TASK ITEM:
Transcribe the data exactly, stopping after the "Definition lower (c" line.

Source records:
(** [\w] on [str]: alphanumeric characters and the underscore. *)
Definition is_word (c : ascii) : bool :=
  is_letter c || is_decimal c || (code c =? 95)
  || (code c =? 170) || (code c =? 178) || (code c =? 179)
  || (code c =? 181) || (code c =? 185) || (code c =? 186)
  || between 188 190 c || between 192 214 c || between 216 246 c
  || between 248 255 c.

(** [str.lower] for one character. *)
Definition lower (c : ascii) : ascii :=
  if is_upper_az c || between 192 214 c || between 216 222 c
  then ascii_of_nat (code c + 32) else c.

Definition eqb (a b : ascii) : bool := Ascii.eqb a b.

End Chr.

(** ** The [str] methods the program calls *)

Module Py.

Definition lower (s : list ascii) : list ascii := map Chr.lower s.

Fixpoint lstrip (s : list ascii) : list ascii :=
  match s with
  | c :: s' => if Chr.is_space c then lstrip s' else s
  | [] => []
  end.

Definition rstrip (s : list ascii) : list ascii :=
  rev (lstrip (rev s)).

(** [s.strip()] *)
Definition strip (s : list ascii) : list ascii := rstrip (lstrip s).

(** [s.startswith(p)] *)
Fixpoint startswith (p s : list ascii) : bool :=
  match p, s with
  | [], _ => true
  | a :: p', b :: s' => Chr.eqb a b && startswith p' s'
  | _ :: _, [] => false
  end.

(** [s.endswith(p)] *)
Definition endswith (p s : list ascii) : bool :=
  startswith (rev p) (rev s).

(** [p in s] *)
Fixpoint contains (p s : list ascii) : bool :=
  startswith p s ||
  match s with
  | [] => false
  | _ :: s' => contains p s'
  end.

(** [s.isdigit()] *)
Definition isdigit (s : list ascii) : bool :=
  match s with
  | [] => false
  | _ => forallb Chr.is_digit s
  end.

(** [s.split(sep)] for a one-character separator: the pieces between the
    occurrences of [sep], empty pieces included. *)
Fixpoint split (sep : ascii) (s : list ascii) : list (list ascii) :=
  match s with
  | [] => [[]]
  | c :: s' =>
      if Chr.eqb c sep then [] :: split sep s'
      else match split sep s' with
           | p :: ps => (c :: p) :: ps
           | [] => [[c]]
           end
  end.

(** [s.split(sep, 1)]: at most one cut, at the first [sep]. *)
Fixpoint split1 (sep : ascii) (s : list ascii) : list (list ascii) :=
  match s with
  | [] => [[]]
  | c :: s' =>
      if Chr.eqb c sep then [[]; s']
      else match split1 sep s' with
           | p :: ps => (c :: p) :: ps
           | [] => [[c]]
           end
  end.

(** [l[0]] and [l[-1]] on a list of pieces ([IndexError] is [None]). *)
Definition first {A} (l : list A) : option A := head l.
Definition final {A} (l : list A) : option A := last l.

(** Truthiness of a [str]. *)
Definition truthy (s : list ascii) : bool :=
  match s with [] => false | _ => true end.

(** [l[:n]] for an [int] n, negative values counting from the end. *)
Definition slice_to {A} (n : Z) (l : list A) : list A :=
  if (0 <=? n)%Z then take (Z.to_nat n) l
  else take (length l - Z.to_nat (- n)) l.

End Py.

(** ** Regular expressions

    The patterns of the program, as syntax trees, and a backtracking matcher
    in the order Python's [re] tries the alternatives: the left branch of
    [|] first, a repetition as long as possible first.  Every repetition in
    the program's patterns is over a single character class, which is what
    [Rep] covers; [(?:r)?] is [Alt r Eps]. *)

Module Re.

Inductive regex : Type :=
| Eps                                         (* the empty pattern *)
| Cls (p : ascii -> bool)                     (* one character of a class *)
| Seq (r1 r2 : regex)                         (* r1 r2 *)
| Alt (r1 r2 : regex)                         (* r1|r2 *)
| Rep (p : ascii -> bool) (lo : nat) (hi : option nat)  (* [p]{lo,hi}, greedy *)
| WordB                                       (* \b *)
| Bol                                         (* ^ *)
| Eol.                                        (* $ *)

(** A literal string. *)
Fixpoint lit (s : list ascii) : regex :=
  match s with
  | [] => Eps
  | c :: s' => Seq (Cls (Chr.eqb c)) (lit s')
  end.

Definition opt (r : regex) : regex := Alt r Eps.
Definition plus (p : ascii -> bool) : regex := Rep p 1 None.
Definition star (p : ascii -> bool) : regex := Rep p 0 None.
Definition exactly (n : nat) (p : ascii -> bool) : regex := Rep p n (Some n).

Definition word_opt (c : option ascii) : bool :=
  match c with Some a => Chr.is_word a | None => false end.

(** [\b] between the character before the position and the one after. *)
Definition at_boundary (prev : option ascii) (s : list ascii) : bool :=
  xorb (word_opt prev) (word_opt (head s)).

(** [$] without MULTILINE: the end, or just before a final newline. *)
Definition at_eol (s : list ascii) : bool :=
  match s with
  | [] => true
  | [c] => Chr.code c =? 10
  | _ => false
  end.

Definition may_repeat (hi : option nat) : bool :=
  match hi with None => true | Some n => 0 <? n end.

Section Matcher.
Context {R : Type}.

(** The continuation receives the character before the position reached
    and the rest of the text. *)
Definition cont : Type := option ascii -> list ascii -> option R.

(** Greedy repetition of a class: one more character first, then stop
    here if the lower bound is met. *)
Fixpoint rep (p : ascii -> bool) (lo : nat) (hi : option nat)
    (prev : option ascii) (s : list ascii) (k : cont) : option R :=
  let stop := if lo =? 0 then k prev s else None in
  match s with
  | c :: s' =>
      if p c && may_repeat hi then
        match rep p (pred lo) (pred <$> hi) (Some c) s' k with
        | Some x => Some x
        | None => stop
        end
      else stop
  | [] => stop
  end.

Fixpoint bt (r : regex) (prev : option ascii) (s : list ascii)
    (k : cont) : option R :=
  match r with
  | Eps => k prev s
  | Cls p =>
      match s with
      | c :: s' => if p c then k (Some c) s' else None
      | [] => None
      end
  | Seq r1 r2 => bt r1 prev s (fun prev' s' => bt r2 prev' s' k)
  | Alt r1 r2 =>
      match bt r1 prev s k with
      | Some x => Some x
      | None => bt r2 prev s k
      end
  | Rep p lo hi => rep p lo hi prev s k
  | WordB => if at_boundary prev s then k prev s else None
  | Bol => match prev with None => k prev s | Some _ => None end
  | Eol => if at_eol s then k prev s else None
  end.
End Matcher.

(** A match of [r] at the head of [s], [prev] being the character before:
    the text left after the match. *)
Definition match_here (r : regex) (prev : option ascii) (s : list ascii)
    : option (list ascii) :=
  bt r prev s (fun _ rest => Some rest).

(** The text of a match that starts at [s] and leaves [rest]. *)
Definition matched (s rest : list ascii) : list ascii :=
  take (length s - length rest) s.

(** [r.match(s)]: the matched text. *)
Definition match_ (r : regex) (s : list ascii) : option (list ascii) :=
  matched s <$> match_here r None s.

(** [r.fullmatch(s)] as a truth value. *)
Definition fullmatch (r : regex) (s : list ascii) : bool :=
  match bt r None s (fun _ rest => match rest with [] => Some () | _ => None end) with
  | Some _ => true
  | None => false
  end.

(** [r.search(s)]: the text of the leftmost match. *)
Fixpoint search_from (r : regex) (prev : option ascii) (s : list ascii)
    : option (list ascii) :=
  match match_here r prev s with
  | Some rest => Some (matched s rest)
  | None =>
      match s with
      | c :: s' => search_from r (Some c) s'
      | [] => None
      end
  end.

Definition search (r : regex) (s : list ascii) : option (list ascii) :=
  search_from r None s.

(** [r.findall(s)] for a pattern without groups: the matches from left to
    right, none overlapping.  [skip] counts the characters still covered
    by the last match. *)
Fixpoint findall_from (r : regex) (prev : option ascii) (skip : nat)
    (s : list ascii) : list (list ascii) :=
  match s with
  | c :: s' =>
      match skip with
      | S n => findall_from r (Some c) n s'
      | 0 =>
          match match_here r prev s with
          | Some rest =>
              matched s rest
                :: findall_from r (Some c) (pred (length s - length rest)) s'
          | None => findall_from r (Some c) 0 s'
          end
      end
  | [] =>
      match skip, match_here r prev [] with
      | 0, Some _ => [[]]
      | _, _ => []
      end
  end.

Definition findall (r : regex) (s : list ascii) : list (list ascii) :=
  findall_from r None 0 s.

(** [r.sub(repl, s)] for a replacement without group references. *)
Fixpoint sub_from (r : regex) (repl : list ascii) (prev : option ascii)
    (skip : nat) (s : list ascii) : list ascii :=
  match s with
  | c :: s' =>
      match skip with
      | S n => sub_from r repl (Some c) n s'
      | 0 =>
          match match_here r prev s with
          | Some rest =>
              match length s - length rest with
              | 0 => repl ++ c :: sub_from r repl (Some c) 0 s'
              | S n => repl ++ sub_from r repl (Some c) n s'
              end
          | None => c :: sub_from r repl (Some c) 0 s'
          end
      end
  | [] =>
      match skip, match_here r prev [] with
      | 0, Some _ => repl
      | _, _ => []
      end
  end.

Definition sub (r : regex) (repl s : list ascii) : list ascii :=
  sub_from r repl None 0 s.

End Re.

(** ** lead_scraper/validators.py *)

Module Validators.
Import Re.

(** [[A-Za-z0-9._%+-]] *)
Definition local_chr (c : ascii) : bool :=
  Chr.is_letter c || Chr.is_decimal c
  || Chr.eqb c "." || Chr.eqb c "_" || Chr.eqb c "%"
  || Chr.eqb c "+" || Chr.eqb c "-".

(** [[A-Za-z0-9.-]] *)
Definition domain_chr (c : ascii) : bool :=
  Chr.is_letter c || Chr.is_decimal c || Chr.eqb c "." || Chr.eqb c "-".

ANSWER BOX:
(** [\w] on [str]: alphanumeric characters and the underscore. *)
Definition is_word (c : ascii) : bool :=
  is_letter c || is_decimal c || (code c =? 95)
  || (code c =? 170) || (code c =? 178) || (code c =? 179)
  || (code c =? 181) || (code c =? 185) || (code c =? 186)
  || between 188 190 c || between 192 214 c || between 216 246 c
  || between 248 255 c.

(** [str.lower] for one character. *)
Definition lower (c : ascii) : ascii :=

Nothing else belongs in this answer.